Among the entries below, find the line with "- pose proof", then quote it and each following line up to and including the line with "Proof. by rewrite", and nothing else.

[Records contained in a dataset]
· · · · · · ·

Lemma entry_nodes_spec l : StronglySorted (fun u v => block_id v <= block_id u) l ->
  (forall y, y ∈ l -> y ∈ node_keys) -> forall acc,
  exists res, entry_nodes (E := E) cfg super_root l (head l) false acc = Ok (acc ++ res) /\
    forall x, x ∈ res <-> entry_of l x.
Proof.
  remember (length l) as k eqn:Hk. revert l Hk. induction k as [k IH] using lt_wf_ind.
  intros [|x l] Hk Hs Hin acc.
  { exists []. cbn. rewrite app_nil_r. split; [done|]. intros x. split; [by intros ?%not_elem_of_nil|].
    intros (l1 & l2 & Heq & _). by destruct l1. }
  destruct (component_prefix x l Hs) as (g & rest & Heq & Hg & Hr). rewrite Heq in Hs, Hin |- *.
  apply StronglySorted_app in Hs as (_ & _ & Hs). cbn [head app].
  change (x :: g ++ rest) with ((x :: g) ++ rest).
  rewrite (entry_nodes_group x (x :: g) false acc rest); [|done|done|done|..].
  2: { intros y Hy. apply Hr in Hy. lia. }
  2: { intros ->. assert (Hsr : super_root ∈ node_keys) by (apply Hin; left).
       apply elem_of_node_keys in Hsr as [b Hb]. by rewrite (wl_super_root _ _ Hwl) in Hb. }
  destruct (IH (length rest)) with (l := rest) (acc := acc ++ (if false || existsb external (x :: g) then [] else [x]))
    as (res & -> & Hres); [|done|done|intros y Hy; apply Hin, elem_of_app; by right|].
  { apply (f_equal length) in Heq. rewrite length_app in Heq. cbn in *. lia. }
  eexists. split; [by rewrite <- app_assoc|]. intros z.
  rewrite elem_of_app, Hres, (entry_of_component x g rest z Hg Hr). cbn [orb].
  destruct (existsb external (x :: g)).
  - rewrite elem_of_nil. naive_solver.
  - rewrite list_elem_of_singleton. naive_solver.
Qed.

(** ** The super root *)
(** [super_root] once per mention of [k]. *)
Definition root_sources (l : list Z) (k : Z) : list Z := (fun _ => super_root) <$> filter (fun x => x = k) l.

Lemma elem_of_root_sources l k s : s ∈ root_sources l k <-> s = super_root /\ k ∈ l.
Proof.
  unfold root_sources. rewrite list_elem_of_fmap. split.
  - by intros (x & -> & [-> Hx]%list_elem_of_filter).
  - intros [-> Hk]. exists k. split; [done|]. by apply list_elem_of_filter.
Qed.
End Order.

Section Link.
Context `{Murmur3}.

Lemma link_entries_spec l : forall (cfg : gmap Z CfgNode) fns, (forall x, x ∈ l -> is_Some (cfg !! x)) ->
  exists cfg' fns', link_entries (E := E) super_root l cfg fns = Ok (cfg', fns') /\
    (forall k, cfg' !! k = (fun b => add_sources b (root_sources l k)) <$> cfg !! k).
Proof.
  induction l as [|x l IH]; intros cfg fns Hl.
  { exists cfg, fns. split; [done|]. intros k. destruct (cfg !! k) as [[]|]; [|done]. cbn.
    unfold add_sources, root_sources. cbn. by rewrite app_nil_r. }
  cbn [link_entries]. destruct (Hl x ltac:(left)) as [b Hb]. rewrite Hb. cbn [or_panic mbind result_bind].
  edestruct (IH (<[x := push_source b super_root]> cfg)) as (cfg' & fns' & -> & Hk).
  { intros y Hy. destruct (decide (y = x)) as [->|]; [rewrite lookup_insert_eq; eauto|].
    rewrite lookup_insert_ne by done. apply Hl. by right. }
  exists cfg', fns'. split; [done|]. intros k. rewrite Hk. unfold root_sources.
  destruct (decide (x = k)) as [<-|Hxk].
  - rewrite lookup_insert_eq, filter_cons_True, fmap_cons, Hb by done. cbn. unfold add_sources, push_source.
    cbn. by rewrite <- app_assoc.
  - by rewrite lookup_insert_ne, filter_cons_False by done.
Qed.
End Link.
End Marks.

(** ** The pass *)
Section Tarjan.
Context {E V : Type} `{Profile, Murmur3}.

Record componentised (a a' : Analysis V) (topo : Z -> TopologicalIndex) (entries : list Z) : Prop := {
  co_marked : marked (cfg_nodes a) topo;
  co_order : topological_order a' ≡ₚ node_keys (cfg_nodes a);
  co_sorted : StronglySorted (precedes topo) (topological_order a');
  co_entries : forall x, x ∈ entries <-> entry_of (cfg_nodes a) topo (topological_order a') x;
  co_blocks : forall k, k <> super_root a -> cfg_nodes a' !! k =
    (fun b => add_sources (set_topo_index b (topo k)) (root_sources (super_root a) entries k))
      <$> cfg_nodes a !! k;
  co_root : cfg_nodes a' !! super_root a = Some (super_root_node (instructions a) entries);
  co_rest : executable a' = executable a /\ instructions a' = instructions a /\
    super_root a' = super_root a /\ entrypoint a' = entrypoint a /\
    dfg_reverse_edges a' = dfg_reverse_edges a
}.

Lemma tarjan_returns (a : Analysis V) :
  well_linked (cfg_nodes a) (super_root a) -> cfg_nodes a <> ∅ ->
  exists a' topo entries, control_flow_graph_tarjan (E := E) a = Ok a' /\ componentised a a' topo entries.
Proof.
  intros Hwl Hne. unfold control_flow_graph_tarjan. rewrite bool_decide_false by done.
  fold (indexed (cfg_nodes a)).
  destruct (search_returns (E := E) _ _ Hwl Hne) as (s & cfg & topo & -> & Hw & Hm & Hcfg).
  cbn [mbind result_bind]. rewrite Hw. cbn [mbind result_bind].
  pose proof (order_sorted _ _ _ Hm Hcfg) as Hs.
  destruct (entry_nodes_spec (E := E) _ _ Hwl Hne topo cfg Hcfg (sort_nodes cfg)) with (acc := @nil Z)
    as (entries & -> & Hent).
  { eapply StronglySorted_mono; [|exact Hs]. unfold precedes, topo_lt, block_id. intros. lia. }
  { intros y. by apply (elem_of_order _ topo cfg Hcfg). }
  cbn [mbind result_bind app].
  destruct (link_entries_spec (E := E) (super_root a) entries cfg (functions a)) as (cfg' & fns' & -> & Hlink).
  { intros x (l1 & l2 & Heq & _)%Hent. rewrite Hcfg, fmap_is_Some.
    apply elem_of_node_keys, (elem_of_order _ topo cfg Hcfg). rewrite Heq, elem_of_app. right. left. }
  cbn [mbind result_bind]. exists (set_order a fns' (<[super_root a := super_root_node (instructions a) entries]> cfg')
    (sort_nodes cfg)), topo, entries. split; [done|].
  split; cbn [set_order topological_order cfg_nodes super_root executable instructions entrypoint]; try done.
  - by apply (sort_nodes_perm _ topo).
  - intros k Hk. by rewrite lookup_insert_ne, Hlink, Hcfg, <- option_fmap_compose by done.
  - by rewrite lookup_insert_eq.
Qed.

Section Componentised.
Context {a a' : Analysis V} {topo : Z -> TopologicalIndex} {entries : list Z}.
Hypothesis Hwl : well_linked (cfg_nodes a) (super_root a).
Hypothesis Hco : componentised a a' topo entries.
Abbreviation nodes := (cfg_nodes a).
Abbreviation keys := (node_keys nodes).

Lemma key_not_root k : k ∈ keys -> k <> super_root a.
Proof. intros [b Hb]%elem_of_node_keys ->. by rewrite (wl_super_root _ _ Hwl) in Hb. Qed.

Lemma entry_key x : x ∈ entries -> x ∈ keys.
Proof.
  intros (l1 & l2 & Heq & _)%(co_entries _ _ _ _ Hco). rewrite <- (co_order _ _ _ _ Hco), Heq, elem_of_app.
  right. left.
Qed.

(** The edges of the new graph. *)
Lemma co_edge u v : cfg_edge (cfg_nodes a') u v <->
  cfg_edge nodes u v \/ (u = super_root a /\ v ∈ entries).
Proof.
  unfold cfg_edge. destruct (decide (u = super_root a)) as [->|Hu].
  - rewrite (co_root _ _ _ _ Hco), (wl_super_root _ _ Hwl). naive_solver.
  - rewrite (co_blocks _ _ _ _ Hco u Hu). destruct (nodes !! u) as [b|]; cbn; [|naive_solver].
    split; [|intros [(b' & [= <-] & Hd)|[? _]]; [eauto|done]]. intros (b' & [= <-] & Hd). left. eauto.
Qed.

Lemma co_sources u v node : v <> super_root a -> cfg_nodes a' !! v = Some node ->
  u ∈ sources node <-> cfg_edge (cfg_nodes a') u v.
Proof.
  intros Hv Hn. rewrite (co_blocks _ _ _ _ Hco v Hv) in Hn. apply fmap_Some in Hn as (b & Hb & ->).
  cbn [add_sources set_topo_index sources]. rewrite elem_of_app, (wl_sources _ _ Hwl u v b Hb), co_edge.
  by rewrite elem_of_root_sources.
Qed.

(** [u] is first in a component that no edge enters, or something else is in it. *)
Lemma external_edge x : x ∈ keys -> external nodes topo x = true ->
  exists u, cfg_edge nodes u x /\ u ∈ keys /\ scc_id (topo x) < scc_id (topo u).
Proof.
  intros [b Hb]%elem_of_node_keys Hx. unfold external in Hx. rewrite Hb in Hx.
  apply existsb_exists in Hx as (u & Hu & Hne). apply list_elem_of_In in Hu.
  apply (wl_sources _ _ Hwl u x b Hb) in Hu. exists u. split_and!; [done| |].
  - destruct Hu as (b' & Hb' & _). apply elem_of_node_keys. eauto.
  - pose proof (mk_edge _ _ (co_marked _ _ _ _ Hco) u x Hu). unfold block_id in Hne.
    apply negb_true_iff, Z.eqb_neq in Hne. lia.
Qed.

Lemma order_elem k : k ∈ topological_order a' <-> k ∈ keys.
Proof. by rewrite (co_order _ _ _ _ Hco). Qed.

· · · · · · ·

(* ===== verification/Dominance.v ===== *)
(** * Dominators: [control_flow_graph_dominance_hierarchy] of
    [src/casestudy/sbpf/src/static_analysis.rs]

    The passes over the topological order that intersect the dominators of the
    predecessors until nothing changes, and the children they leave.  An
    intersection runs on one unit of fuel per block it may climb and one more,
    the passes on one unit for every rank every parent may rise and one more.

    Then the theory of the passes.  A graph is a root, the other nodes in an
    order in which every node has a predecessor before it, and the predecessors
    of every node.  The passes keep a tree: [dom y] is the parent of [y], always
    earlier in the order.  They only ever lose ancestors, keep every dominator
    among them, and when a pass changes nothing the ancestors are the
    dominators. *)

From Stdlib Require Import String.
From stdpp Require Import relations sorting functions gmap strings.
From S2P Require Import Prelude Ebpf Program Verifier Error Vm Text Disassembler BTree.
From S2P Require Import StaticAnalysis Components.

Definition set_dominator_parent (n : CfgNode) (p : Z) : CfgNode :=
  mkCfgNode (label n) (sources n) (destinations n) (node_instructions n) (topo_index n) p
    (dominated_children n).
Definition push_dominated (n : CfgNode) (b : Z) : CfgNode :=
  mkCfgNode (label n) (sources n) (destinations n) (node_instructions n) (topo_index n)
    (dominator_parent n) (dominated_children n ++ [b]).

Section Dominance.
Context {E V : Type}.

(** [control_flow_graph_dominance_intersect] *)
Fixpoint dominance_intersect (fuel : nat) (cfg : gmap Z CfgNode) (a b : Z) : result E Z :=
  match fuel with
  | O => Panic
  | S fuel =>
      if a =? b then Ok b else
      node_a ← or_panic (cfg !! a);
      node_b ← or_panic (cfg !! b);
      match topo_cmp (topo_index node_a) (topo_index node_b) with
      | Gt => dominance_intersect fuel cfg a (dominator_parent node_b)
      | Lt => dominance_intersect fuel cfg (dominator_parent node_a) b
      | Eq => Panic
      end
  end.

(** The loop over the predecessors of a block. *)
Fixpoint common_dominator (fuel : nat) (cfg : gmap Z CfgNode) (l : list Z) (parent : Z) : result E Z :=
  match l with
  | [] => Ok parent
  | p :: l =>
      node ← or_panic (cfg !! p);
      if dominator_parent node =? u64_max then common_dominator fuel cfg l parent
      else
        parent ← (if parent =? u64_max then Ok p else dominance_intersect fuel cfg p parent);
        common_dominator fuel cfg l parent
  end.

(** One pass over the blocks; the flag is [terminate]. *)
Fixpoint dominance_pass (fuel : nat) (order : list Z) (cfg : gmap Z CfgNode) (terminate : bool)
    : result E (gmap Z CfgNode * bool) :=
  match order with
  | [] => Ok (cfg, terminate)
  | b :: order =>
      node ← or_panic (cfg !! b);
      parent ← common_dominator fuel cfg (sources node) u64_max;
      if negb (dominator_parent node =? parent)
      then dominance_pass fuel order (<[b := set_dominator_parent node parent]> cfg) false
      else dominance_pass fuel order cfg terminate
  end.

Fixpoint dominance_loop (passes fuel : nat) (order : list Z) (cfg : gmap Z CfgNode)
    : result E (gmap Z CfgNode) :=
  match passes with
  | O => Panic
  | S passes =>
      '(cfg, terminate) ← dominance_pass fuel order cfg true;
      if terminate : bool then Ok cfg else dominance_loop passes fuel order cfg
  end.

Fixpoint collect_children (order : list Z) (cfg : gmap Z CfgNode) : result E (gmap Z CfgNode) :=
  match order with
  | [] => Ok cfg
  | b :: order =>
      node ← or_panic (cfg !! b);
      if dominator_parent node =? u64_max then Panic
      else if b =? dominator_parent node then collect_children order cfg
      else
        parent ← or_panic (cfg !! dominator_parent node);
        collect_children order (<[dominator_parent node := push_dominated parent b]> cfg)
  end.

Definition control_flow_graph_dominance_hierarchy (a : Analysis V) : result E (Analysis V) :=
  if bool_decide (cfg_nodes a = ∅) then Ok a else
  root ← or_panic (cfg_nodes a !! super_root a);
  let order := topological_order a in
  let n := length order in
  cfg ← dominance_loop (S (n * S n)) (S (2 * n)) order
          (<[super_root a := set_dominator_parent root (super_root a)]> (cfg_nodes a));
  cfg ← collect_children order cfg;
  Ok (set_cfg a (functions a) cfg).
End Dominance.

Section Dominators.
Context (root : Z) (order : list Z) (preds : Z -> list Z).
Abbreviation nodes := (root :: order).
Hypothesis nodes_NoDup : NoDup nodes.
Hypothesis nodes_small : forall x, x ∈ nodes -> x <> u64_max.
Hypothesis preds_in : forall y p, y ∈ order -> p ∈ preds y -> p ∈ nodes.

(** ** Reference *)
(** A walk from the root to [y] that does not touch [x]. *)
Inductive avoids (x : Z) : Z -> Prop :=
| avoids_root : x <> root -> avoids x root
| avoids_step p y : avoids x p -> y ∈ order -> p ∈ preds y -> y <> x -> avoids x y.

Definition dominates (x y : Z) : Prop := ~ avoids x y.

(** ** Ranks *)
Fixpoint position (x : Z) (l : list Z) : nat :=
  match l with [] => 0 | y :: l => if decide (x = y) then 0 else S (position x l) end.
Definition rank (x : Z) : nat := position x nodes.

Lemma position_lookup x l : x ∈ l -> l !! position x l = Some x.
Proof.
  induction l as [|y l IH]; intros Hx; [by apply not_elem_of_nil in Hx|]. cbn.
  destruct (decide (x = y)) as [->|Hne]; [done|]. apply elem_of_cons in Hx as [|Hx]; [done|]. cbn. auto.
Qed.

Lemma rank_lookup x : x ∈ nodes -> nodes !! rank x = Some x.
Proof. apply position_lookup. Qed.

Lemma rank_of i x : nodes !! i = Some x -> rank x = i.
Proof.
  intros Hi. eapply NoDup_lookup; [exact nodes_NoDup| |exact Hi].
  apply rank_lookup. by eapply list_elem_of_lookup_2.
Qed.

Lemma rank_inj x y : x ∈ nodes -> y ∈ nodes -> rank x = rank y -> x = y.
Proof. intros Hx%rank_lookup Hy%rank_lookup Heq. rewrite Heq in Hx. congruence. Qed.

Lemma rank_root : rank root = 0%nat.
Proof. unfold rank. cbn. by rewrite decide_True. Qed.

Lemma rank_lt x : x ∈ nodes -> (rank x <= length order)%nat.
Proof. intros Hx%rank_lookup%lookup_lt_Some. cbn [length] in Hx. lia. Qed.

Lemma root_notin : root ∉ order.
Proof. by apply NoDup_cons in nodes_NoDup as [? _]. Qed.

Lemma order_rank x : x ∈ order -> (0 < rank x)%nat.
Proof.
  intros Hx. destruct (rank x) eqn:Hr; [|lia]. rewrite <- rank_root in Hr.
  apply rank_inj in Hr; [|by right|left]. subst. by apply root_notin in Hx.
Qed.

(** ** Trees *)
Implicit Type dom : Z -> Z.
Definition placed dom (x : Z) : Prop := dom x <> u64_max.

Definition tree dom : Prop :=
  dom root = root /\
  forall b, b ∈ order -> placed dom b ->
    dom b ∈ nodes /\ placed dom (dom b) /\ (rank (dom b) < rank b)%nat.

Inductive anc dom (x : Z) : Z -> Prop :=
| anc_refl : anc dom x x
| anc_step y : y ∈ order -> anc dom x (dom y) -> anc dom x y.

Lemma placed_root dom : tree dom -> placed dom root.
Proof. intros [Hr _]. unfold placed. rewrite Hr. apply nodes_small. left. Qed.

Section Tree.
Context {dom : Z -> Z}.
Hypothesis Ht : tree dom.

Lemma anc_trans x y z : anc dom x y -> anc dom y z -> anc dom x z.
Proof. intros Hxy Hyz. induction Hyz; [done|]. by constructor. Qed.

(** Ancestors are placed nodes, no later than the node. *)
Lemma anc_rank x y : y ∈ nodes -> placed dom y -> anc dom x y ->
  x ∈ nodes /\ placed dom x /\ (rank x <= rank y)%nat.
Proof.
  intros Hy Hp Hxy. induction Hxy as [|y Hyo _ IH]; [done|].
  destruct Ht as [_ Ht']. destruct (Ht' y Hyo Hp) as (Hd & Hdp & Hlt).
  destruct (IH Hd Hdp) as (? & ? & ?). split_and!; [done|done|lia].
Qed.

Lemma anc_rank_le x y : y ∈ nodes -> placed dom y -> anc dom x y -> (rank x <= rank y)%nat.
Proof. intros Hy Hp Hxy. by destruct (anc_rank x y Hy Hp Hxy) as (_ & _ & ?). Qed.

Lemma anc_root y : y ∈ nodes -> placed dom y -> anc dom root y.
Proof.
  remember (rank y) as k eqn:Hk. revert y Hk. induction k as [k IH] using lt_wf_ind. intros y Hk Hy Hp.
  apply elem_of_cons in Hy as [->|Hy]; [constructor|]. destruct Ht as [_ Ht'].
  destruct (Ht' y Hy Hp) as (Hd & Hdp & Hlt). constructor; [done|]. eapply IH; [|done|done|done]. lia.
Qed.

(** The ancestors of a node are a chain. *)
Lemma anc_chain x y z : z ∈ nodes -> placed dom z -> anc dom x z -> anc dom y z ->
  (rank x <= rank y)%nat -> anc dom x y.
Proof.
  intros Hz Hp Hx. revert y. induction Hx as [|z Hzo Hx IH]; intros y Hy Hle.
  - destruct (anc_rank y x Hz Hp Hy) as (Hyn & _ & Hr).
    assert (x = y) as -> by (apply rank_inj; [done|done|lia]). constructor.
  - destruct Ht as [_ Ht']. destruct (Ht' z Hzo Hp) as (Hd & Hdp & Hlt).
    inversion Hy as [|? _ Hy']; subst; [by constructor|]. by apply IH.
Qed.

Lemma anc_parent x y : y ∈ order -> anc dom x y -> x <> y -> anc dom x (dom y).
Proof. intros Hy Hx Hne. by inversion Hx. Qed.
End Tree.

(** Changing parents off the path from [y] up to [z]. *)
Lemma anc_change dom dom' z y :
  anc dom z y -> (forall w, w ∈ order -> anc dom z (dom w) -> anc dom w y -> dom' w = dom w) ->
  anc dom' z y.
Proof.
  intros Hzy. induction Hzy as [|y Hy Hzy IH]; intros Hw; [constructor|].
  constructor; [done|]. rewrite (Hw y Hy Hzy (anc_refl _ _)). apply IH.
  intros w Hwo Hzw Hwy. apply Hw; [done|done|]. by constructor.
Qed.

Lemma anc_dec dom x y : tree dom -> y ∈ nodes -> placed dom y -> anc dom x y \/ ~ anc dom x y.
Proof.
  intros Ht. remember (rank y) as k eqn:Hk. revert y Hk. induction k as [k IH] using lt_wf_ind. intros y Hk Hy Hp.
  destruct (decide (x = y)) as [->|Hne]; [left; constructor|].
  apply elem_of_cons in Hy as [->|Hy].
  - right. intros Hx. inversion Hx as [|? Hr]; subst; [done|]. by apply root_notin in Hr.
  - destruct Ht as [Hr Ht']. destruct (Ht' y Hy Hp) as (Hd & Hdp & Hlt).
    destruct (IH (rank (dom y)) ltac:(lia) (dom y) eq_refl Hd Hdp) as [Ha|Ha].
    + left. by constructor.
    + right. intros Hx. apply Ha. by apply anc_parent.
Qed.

· · · · · · ·

FINAL ANSWER:
  - pose proof (mk_edge _ _ (co_marked _ _ _ _ Hco) u x Hu). unfold block_id in Hne.
    apply negb_true_iff, Z.eqb_neq in Hne. lia.
Qed.

Lemma order_elem k : k ∈ topological_order a' <-> k ∈ keys.
Proof. by rewrite (co_order _ _ _ _ Hco). Qed.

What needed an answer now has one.